10 thoughts on “Caldwell and COVID”


    Is the IHME projection for FL. They’ve moved the projected peak of our outbreak from April 21 to May 8 (over two weeks!), even though doubling time on our death rates has already slowed a lot, our actual death numbers have been consistently lower than the projection (couple of days spiked a little above, everything else has been either lower, or MUCH lower), and even with a lot more testing going on, we are not seeing an exponential growth in cases. Bastards want to keep us locked up forever. Here’s FL’s historical data:


    1. Posted without third link! FL Department of Health has a neat bar graph of new-cases-per-day, which is declining in spite of increased testing efforts:

      So… in Italy, the cases-per-day peaked on March 21, and deaths-per-day peaked six days later on the 27th. In Spain it was March 26 and April 3: 8 days. Florida’s new-cases-per-day peaked April 3. 12 days ago. Yesterday is our current record day for deaths, at 72, but at the same time, it’s a very noisy statistic. Previous high was 60, back on the 7th. If Italy and Spain are anything to go by, we’ve peaked already. That’s where we’re at now. And it’s not that bad. Why are they pushing that out to May 8? What are they looking at that I’m not seeing?


      1. I think if they let us out in the first week of May, it will be a miracle. Not because the numbers warrant it but “to be on the safe side.” Our only hope is that the President isn’t as easily terrified as the governors.


        1. I’ve had a lot of time to work on my garden, and if this goes on long enough, I will have a dog-proof enclosure finished, and I will be getting rabbits and chickens.
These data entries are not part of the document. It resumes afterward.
(** ** Matching and scanning *)

Inductive Direction := Forward | Backward.

Section Matching.
Context `{Cal : Calendar}.

Definition day_matches (e : CronExpression) (d : Z) : bool :=
  if negb (has (c_month e) (month_of d)) then false
  else
    let dom := has (c_dom e) (day_of d) in
    let dow := has (c_dow e) (weekday_of d) in
    if dom_star e || dow_star e then dom && dow else dom || dow.

Definition matches (e : CronExpression) (at_ : NaiveDateTime) : bool :=
  has (c_minute e) (minute at_) && has (c_hour e) (hour at_) && day_matches e (date at_).

(** [zone.from_local_datetime], the earlier instant of an ambiguous pair. *)
Definition resolve_in (zone : TimeZone) (naive : NaiveDateTime) : option Z :=
  match @from_local_datetime zone naive with
  | Single dt => Some dt
  | Ambiguous a b => Some (Z.min a b)
  | LNone => None
  end.

Definition wall_clock_in (zone : TimeZone) (at_ : Z) : NaiveDateTime := @naive_local zone at_.

Fixpoint zseq (from : Z) (n : nat) : list Z :=
  match n with O => [] | S n' => from :: zseq (from + 1) n' end.

Definition hours_of (e : CronExpression) : list Z := List.filter (has (c_hour e)) (zseq 0 24).
Definition minutes_of (e : CronExpression) : list Z := List.filter (has (c_minute e)) (zseq 0 60).

(** Every (hour, minute) of a day the expression names, in scanning order. *)
Definition candidates (e : CronExpression) (direction : Direction) : list (Z * Z) :=
  let l := flat_map (fun h => map (fun m => (h, m)) (minutes_of e)) (hours_of e) in
  match direction with Forward => l | Backward => rev l end.

(** Tuple comparison. *)
Definition hm_lt (a b : Z * Z) : bool :=
  (fst a <? fst b) || ((fst a =? fst b) && (snd a <? snd b)).

Definition past_bound (direction : Direction) (bound : option (Z * Z)) (hm : Z * Z) : bool :=
  match bound with
  | None => false
  | Some limit =>
      match direction with Forward => hm_lt hm limit | Backward => hm_lt limit hm end
  end.

Fixpoint scan_candidates (zone : TimeZone) (d : Z) (bound : option (Z * Z))
    (direction : Direction) (l : list (Z * Z)) : option Z :=
  match l with
  | [] => None
  | (h, m) :: l' =>
      if past_bound direction bound (h, m) then scan_candidates zone d bound direction l'
      else
        match resolve_in zone (mk_ndt d h m 0 0) with
        | Some instant => Some instant
        | None => scan_candidates zone d bound direction l'
        end
  end.

Definition scan_within_day (e : CronExpression) (zone : TimeZone) (d : Z)
    (bound : option (Z * Z)) (direction : Direction) : option Z :=
  scan_candidates zone d bound direction (candidates e direction).
(* ===== verification/CronScan.v ===== *)
(** * Cron occurrences: what the day-by-day scan finds

    The refinement of [scan] to "the first matching minute that exists", in any
    zone; then, for a zone whose clock does not jump, that [next_after] and
    [prev_at_or_before] return the nearest matching minute; then what a repeated
    hour does to both. *)

From Stdlib Require Import ZArith Lia Ascii String List Bool Sorted.
From stdpp Require Import base list.
From S2P Require Import Prelude Text Time Cron.
Import ListNotations.

Open Scope string_scope.
Open Scope list_scope.
Open Scope Z_scope.

(** ** Candidates of a day *)

Definition hm_key (hm : Z * Z) : Z := fst hm * 60 + snd hm.

Definition sign (dir : Direction) : Z := match dir with Forward => 1 | Backward => -1 end.

(** [before dir x y]: the scan meets [x] before [y]. *)
Definition sooner (dir : Direction) (x y : Z) : Prop := sign dir * x < sign dir * y.

Lemma zseq_In x from n : In x (zseq from n) <-> from <= x < from + Z.of_nat n.
Proof.
  revert from. induction n as [|n IH]; intros from; simpl; [lia|]. rewrite IH. lia.
Qed.

Lemma zseq_sorted from n : StronglySorted Z.lt (zseq from n).
Proof.
  revert from. induction n as [|n IH]; intros from; simpl; constructor; [done|].
  apply List.Forall_forall. intros x Hx. apply zseq_In in Hx. lia.
Qed.

Lemma filter_sorted {A} (R : A -> A -> Prop) f l :
  StronglySorted R l -> StronglySorted R (List.filter f l).
Proof.
  induction 1 as [|x l Hl IH Hx]; simpl; [constructor|]. case_match; [|done].
  constructor; [done|]. apply List.Forall_forall. intros y Hy. apply filter_In in Hy as [Hy _].
  rewrite List.Forall_forall in Hx. by apply Hx.
Qed.

Lemma app_sorted {A} (R : A -> A -> Prop) l k :
  StronglySorted R l -> StronglySorted R k -> (forall x y, In x l -> In y k -> R x y) ->
  StronglySorted R (l ++ k).
Proof.
  intros Hl Hk H. induction Hl as [|x l Hl IH Hx]; simpl; [done|].
  constructor; [apply IH; intros; apply H; simpl; auto|].
  apply List.Forall_forall. intros y Hy. apply in_app_iff in Hy as [Hy|Hy].
  - rewrite List.Forall_forall in Hx. by apply Hx.
  - apply H; simpl; auto.
Qed.

Lemma rev_sorted {A} (R : A -> A -> Prop) l :
  StronglySorted R l -> StronglySorted (fun x y => R y x) (rev l).
Proof.
  induction 1 as [|x l Hl IH Hx]; simpl; [constructor|].
  apply app_sorted; [done|by repeat constructor|].
  intros y z Hy [<-|[]]. apply in_rev in Hy. rewrite List.Forall_forall in Hx. by apply Hx.
Qed.

Lemma sorted_impl {A} (R S : A -> A -> Prop) l :
  (forall x y, R x y -> S x y) -> StronglySorted R l -> StronglySorted S l.
Proof.
  intros HRS. induction 1 as [|x l Hl IH Hx]; constructor; [done|].
  eapply List.Forall_impl; [|exact Hx]. auto.
Qed.

(** The scanning order of the candidates. *)
Definition cand_order (dir : Direction) (a b : Z * Z) : Prop := sooner dir (hm_key a) (hm_key b).

Lemma grid_sorted hs ms :
  StronglySorted Z.lt hs -> StronglySorted Z.lt ms -> (forall m, In m ms -> 0 <= m < 60) ->
  StronglySorted (fun a b => hm_key a < hm_key b) (flat_map (fun h => map (fun m => (h, m)) ms) hs).
Proof.
  intros Hh Hm Hr. induction Hh as [|h hs Hh IH Hx]; simpl; [constructor|].
  apply app_sorted; [|done|].
  - clear Hr IH. induction Hm as [|m ms Hm IH Hx']; simpl; constructor; [done|].
    apply List.Forall_forall. intros p Hp. apply in_map_iff in Hp as (m' & <- & Hm').
    rewrite List.Forall_forall in Hx'. specialize (Hx' _ Hm'). unfold hm_key. simpl. lia.
  - intros x y Hx1 Hy. apply in_map_iff in Hx1 as (m & <- & Hm1).
    apply in_flat_map in Hy as (h' & Hh' & Hy). apply in_map_iff in Hy as (m' & <- & Hm2).
    rewrite List.Forall_forall in Hx. specialize (Hx _ Hh').
    apply Hr in Hm1, Hm2. unfold hm_key. simpl. lia.
Qed.
(** A quiet stage before the rest of a run. *)
Lemma run_effect_quiet {A B} steps conf (m : Op W A) (k : A -> Op W B) :
  post m quiet -> (forall a s s', m s = (Ok a, s') -> post (k a) (run_effect steps conf)) ->
  post (bind m k) (run_effect steps conf).
Proof.
  intros Hm Hk s. destruct (Hm s) as (l & Hl & Hq & Hn). unfold bind.
  destruct (m s) as [[a|e] s1] eqn:E; simpl in *.
  - destruct (Hk a s s1 E s1) as (l' & Hl' & Hn' & He). exists (l ++ l').
    rewrite Hl', Hl, app_assoc. split; [done|]. split; [done|]. destruct (emitted_app l l' Hq) as [-> ->]. done.
  - exists l. split; [done|]. split; [intros why [= ->]; by apply (Hn why)|].
    destruct (emitted_none l Hq) as (-> & -> & _). split; apply prefix_nil.
Qed.

Lemma run_pipeline_effect p request :
  post (run_pipeline p request) (run_effect (p_steps p) (typed_confirmations request)).
Proof.
  unfold run_pipeline. apply run_effect_quiet; [quiet|]. intros profiles _ _ _.
  apply run_effect_quiet; [apply quiet_lift|]. intros [] s1 s1' E1.
  assert (everywhere step_ok [] (p_steps p)) as Hv.
  { unfold lift, validate_against in E1. destruct (validate p) as [[]|] eqn:Ev; [|done].
    apply each_step_iff. by apply validate_steps_Ok in Ev as (_ & _ & ? & _). }
  clear E1. apply run_effect_quiet.
  { eapply post_mono; [apply resolve_all_spec|]. by intros ?? [? _]. }
  intros resolved s2 s2' E2.
  destruct (post_run _ _ _ _ _ (resolve_all_spec _ _ _ _) E2) as (_ & _ & _ & Ho).
  destruct (Ho resolved eq_refl) as [Hg Hin]. clear E2 Ho. apply run_effect_quiet.
  { apply cover_all_quiet. intros e (j & b & -> & Hj)%Hin. simpl. eauto. }
  intros coverages _ _ _. apply post_bind, post_note, post_bind.
  eapply post_mono; [apply (walk_effect _ _ _ _ _ [] 0); [done| |done]|].
  { split; [by intros [? []]|by intros [? []]]. }
  intros l [f|e] [Hn He]; [apply post_ret; rewrite app_nil_r; by split|].
  split; [intros why [= ->]; by apply (Hn why)|exact He].
Qed.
Nice for me, but this has already gone on long enough! Are we going to keep everybody locked up all summer, so that a whole bunch of people will get newly-exposed right as we march into winter, and they’re suddenly more likely to die from it? I don’t understand what the plan is, at all. Our county has had a grand total of 6 hospitalizations and 2 deaths from this. More people are dying right now from delaying necessary surgeries and avoiding doctors’ offices than from COVID. My husband needs a hernia surgery, and we are worried about not being able to schedule it until it becomes a life-threatening emergency.


  2. “The Age of Entitlement”

    Haven’t read the book but it strikes me that what is often called ‘entitlement’ is simply a lack of discipline. Maintaining constitutional rights requires discipline from both the government and citizenry and just about every single social movement since some time in the 1960s has been about the rejection of any kind of discipline (beyond meaningless ideological fashions like pronouns now).
    To be sure, I’m no exception I’m not anywhere near as disciplined as I’d like (or used to be). And maybe it’s not all bad, the lack of discipline is maybe the only think preventing some kind of neo-civil war (or mass disruptions and public violence as the US economy implodes).


  3. Main problem with government is the masses of bureaucrats who create laws and policy without the checks and balances similar to the Executive, Legislative and Judicial. Since LBJ’s Great Society we are under many of these burdens that chip at our freedom.


  4. This is ultimately an eternal question – are some freedoms absolute or do they end where the freedom of others begin? I do not pretend to know the answer, but i am going to play Devil’s advocate anyway. Just because people on this blog seem to agree on almost everything 🙂

    Suppose I give you an AK47 and three mags, 30 cartridges each. One out of 90 will kill you (and not instantly, but relatively painfully), three more will mess you up but will not kill you and the rest are completely harmless. Would you agree to play Russian roulette with it? If you do not feel safe enough to play this game, does it make you a whiny snowflake, or is your feeling unsafe legitimate?

    Suppose we change the rules of the game, and now instead of shooting yourself, you are supposed to shoot a random person in the street. Is it OK for that person to feel unsafe, or is he just manipulatively invoking feeling unsafe in order to limit your freedoms?

    Suppose you want to make an argument that 1/90 is not the correct number for coronavirus. OK, fine. What is the “correct number” when the one being shot at is allowed to feel unsafe? Isn’t it also the right of that person to decide which odds are too much for them? Is any determination of the “correct number” limiting somebody’s freedoms?